## [Records drawn from a dataset]
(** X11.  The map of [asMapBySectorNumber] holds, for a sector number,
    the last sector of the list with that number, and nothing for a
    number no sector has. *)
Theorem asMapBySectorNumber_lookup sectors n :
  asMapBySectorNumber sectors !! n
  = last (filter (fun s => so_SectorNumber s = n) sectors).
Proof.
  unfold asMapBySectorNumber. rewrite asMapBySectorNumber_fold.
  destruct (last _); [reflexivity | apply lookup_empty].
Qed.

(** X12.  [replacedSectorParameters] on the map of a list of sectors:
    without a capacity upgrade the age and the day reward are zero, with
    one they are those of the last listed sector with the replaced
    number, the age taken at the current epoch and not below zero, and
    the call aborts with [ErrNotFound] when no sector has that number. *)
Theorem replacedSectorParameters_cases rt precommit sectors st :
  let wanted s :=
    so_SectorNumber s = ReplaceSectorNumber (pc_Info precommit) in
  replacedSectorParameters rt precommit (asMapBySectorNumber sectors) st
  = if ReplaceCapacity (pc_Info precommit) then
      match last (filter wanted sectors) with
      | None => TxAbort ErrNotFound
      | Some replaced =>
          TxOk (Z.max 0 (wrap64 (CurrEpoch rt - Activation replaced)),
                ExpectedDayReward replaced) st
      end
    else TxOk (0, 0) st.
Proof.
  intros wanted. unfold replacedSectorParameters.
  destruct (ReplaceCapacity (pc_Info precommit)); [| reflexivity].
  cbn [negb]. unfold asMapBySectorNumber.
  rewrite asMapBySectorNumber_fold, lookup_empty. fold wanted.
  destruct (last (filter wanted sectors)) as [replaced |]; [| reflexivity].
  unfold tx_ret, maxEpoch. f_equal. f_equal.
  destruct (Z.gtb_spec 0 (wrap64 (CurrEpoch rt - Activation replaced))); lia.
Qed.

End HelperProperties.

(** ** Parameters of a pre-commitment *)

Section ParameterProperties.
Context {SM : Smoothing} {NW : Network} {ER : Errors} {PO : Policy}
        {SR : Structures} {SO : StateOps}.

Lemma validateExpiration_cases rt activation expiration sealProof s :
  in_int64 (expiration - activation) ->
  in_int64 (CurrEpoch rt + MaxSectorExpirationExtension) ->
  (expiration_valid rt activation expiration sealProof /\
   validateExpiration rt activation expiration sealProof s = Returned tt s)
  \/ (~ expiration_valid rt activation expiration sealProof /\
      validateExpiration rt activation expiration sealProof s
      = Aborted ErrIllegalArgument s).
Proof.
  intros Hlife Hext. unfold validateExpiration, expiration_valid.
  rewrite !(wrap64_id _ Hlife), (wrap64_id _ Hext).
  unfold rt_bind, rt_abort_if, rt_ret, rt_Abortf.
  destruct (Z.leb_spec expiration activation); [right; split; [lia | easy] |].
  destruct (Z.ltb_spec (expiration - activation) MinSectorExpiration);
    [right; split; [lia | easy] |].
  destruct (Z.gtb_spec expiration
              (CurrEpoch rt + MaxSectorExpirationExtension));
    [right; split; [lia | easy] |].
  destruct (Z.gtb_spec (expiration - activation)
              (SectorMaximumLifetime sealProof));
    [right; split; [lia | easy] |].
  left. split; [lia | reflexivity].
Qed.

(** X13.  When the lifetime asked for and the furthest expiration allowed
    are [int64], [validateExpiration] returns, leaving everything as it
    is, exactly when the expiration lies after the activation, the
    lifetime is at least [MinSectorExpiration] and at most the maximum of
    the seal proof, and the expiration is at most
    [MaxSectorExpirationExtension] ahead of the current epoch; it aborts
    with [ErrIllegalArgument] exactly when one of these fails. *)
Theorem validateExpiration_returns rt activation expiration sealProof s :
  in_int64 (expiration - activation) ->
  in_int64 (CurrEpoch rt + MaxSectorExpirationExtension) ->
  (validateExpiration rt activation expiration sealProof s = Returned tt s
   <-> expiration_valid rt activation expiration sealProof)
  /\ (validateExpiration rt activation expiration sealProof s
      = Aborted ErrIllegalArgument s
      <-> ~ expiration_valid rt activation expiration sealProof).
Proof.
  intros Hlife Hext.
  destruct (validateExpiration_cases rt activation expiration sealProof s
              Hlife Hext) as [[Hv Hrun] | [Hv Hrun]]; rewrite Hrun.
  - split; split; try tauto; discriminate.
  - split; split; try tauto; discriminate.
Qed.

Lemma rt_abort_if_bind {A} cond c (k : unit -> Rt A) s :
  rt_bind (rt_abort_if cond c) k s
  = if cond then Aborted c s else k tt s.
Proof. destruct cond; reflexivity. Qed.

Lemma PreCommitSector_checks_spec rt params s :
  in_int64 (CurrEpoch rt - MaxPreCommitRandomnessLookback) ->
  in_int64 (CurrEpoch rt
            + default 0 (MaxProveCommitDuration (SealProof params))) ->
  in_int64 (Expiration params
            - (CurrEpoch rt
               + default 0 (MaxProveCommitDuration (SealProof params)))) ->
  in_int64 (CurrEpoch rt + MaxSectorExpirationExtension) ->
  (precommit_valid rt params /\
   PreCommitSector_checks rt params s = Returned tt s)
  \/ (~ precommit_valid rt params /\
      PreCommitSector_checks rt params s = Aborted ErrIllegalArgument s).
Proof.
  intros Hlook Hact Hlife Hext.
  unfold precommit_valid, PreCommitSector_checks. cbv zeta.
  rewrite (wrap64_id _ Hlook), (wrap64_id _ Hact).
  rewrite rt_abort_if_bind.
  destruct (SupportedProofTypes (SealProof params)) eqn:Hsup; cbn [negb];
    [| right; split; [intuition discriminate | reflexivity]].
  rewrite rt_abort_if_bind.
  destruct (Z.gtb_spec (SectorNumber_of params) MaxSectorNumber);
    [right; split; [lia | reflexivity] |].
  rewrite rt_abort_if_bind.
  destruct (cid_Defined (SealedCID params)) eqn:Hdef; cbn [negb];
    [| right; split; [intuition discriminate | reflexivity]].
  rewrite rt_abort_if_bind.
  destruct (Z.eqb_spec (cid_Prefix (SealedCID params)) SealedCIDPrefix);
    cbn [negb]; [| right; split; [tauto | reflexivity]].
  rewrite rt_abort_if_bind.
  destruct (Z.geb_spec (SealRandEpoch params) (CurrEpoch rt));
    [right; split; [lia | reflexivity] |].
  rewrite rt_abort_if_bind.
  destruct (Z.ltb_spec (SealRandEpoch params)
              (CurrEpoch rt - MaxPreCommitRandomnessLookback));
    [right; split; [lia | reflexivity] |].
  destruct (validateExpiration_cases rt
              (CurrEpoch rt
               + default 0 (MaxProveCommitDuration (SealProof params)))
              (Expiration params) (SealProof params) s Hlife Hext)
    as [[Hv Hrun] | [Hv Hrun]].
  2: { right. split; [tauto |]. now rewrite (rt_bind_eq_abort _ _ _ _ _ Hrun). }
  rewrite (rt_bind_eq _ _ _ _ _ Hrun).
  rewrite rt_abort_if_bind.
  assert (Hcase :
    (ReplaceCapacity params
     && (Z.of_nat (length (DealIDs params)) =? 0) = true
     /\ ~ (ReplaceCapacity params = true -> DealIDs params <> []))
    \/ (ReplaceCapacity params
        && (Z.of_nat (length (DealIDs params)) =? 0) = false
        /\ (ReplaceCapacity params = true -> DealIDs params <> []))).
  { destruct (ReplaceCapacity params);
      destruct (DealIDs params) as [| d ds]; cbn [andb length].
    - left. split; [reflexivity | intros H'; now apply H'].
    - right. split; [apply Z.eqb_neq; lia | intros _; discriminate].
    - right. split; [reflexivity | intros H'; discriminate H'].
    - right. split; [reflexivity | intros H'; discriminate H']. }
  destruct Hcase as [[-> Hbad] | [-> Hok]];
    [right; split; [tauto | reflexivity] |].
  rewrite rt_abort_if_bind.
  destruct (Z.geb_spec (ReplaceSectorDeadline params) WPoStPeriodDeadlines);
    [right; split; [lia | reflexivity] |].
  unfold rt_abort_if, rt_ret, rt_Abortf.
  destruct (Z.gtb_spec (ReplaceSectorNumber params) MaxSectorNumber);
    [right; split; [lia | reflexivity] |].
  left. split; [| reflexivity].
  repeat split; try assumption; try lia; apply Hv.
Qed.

## [WORK ITEM]
From the entries above, write out only the lines starting at the line that holds "destruct (Z.gtb_spec 0" and ending at the line that holds "sealProof s = Returned tt s)", keeping both and matching them exactly.

## [EXERCISE SOLUTION]
  destruct (Z.gtb_spec 0 (wrap64 (CurrEpoch rt - Activation replaced))); lia.
Qed.

End HelperProperties.

(** ** Parameters of a pre-commitment *)

Section ParameterProperties.
Context {SM : Smoothing} {NW : Network} {ER : Errors} {PO : Policy}
        {SR : Structures} {SO : StateOps}.

Lemma validateExpiration_cases rt activation expiration sealProof s :
  in_int64 (expiration - activation) ->
  in_int64 (CurrEpoch rt + MaxSectorExpirationExtension) ->
  (expiration_valid rt activation expiration sealProof /\
   validateExpiration rt activation expiration sealProof s = Returned tt s)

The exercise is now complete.